The eminent physician effaced himself from her ladyship's attention. It was his boast that he could take a hint when one was given him; and so he could, provided it were broad enough, as in the present instance.

He gathered up his hat and gold-headed cane—the unfailing insignia of his order—and was gone, swiftly and silently.

Rotherby closed the door after him, and returned slowly, head bowed, to the window where his mother was still seated. They looked at each other gravely for a long moment.

“This makes matters easier for you,” she said at length.

“Much easier. It does not matter now how far his complicity may be betrayed by his papers. I am glad, madam, to see you so far recovered from your weakness.”

She shivered, as much perhaps at his tone as at the recollections he evoked. “You are very indifferent, Charles,” said she.

He looked at her steadily, then slightly shrugged. “What need to wear a mask? Bah! Did he ever give me cause to feel for him?” he asked. “Mother, if one day I have a son of my own, I shall see to it that he loves me.”

“You will be hard put to it, with your nature, Charles,” she told him critically. Then she rose. “Will you go to him with me?” she asked.

He made as if to acquiesce, then halted. “No,” he said, and there was repugnance in his tone and face. “Not—not now.”

There came a knocking at the door, rapid, insistent. Grateful for the interruption, Rotherby went to open.

Mr.
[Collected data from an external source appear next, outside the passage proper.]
Lemma runs_checked {A B} (m : Act D (res dbErr A)) (k : A -> Act D (result B)) d a d1 r d' :
  runs m d (Ok a) d1 -> runs (k a) d1 r d' -> runs (checked tr m k) d r d'.
Proof. intros Hm Hk. unfold checked. eapply runs_then; [exact Hm|exact Hk]. Qed.

Lemma runs_checked_Err {A B} (m : Act D (res dbErr A)) (k : A -> Act D (result B)) d e d1 :
  runs m d (Err e) d1 -> runs (checked tr m k) d (Err (tr e)) d1.
Proof. intros Hm. unfold checked. eapply runs_then; [exact Hm|]. apply runs_return. Qed.

Lemma runs_try {A B} (m : Act D (result A)) (k : A -> Act D (result B)) d a d1 r d' :
  runs m d (Ok a) d1 -> runs (k a) d1 r d' -> runs (try m k) d r d'.
Proof. intros Hm Hk. unfold try. eapply runs_then; [exact Hm|exact Hk]. Qed.

Lemma runs_try_Err {A B} (m : Act D (result A)) (k : A -> Act D (result B)) d e d1 :
  runs m d (Err e) d1 -> runs (try m k) d (Err e) d1.
Proof. intros Hm. unfold try. eapply runs_then; [exact Hm|]. apply runs_return. Qed.

Lemma runs_transaction be ce fn d d' :
  runs fn d (Ok tt) d' -> runs (transaction env no_fault be ce fn) d (Ok tt) d'.
Proof.
  intros Hf n. unfold transaction. rewrite no_statement_fault.
  destruct (Hf (S n)) as [n' ->]. rewrite no_statement_fault. eauto.
Qed.

Lemma runs_transaction_Err be ce fn d e d' :
  runs fn d (Err e) d' -> runs (transaction env no_fault be ce fn) d (Err e) d.
Proof.
  intros Hf n. unfold transaction. rewrite no_statement_fault.
  destruct (Hf (S n)) as [n' ->]. eauto.
Qed.
End env.
End runs.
Green staggered forward with swollen eyes, his face inflamed with rage, and with something else that was not quite apparent to Rotherby.

“My lord!” he cried in a loud, angry voice.
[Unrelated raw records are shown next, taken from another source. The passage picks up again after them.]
Lemma IsZero_trunc t : stamp t -> IsZero (trunc t) = IsZero t.
Proof.
  intros [Hy Hs]. unfold IsZero. apply Bool.eq_iff_eq_true. rewrite !Z.eqb_eq.
  pose proof (Truncate_le t Microsecond ltac:(done)) as Hle. fold (trunc t) in Hle.
  pose proof (micro_trunc t Hy) as [_ Hm].
  split; [intros E|intros ->; done]. destruct Hs as [|Hs]; [done|]. exfalso. unfold Microsecond in *. lia.
Qed.

Section encodings.
Context `{U : UnicodeTable} `{TF : TimeFormat} `{ST : SqlTime} `{!SqlTimeOk}.

Lemma fmtTime_trunc t : fmtTime (trunc t) = fmtTime t.
Proof. unfold fmtTime, trunc. by rewrite Truncate_idemp. Qed.

Lemma parse_fmtTime t : micro t -> parseTime (fmtTime t) = Ok t.
Proof.
  intros Ht. unfold parseTime, fmtTime. fold (trunc t). rewrite trunc_micro by done.
  by rewrite parse_tsLayout.
Qed.

Lemma parse_fmtTimePtr t : micro_opt t -> parseTimePtr (fmtTimePtr t) = Ok t.
Proof. destruct t as [t|]; [|done]. intros Ht. unfold fmtTimePtr, parseTimePtr. simpl. by rewrite parse_fmtTime. Qed.

Lemma fmtTime_inj t u : micro t -> micro u -> fmtTime t = fmtTime u -> t = u.
Proof. intros Ht Hu E. pose proof (parse_fmtTime t Ht) as P. rewrite E, parse_fmtTime in P by done. by simplify_eq. Qed.

Lemma fmtTime_ltb t u : micro t -> micro u -> str_ltb (fmtTime t) (fmtTime u) = (t <? u).
Proof.
  intros Ht Hu. unfold fmtTime. change (Truncate t _) with (trunc t). change (Truncate u _) with (trunc u).
  rewrite !trunc_micro by done. by apply tsLayout_order.
Qed.

Lemma fmtTime_eqb t u : micro t -> micro u -> String.eqb (fmtTime t) (fmtTime u) = (t =? u).
Proof.
  intros Ht Hu. apply Bool.eq_iff_eq_true. rewrite String.eqb_eq, Z.eqb_eq.
  split; [by apply fmtTime_inj|by intros ->].
Qed.

(** ** Entries as rows *)
Definition urow (u : User) : usersRow := user_row (user_CreatedAt u) u.
Definition trow (t : APIToken) : apiTokensRow := token_row (token_CreatedAt t) t.
Definition crow (c : Code) : codesRow :=
  {| c_id := code_ID c; c_short_code := ShortCode c; c_is_alias := b2i (IsAlias c);
     c_user_id := code_UserID c; c_mode := Mode c; c_client_ref := nullStr (ClientRef c);
     c_destination := Destination c; c_state := State c; c_styling_id := styling_ID (code_Styling c);
     c_blob_key := BlobKey c; c_blob_etag := BlobETag c; c_version := SqlInt (Version c);
     c_created_at := fmtTime (code_CreatedAt c); c_updated_at := fmtTime (UpdatedAt c);
     c_deleted_at := fmtTimePtr (DeletedAt c) |}.
Definition rrow (key : string) (r : reservation) : reservationsRow :=
  {| ar_short_code := key; ar_code_id := Some (res_codeID r);
     ar_reserved_at := fmtTime (res_reservedAt r); ar_released_at := fmtTimePtr (res_releasedAt r) |}.
Definition erow (r : scanRow) : Z * scanEventsRow := (sr_seq r, event_row (sr_seq r) (sr_ev r)).

(** ** What the encodings need *)
Definition real_ok (f : float64) : Prop := default f64_zero (bind_real (nullFloat f)) = f.

Record user_ok (u : User) : Prop := {
  uok_created : micro (user_CreatedAt u);
  uok_login : micro_opt (user_LastLoginAt u);
  uok_email : ascii_str (user_Email u);
}.
Record token_ok (t : APIToken) : Prop := {
  tok_created : micro (token_CreatedAt t);
  tok_used : micro_opt (token_LastUsedAt t);
  tok_revoked : micro_opt (token_RevokedAt t);
  tok_expires : micro_opt (token_ExpiresAt t);
}.
Record code_ok (c : Code) : Prop := {
  cok_created : micro (code_CreatedAt c);
  cok_updated : micro (UpdatedAt c);
  cok_deleted : micro_opt (DeletedAt c);
  cok_short : lowered (ShortCode c);
  cok_scale : real_ok (LogoScale (code_Styling c));
  cok_id : code_ID c <> "";
}.

Lemma b2i_bool b : negb (b2i b =? 0) = b.
Proof. by destruct b. Qed.
Lemma nullStr_default s : default "" (nullStr s) = s.
Proof. unfold nullStr. by destruct (String.eqb_spec s "") as [->|]. Qed.
Lemma nullStr_Some s r : nullStr s = Some r <-> s = r /\ r <> "".
Proof. unfold nullStr. destruct (String.eqb_spec s "") as [->|]; naive_solver. Qed.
Rotherby caught his wrist and checked him. “Sh! sir,” he said gravely. “Not here.” And he pushed him out again, her ladyship following them.

It was in the gallery—above the hall, in which the servants still stood idly about—that Mr. Green spattered out his wrathful tale of what had befallen in the library.

Rotherby shook him as if he had been a rat. “You cursed fool!” he cried. “You left him there—at the desk?”

“What help had I?” demanded Green with spirit. “My eyes were on fire. I couldn't see, and the pain of them made me helpless.”

“Then why did ye not send word to me at once, you fool?”

“Because I was concerned only to stop my eyes from burning,” answered Mr. Green, in a towering rage at finding reproof where he had come in quest of sympathy. “I have come to you at the first moment, damn you!” he burst out, in full rebellion. “And you'll use me civilly now that I am come, or—ecod!—it'll be the worse for your lordship.”

Rotherby considered him through a faint mist that rage had set before his eyes. To be so spoken to—damned indeed!—by a dirty spy! Had he been alone with the man, there can be little doubt but that he would have jeopardized his very precarious future by kicking Mr. Green downstairs. But his mother saved him from that rashness. It may be that she saw something of his anger in his kindling eye, and thought it well to intervene.

She set a hand on his sleeve. “Charles!” she said to him in a voice that was dead cold with warning.

He responded to it, and chose discretion. He looked Green over, nevertheless. “I vow I'm very patient with you,” said he, and Green had the discretion on his side to hold his tongue. “Come, man, while we stand talking here that knave may be destroying precious evidence.”

And his lordship went quickly down the stairs, Mr. Green following hard upon his heels, and her ladyship bringing up the rear.

At the door of the library Rotherby came to a halt, and turned the handle. The door was locked. He beckoned a couple of footmen across the hall, and bade them break it open.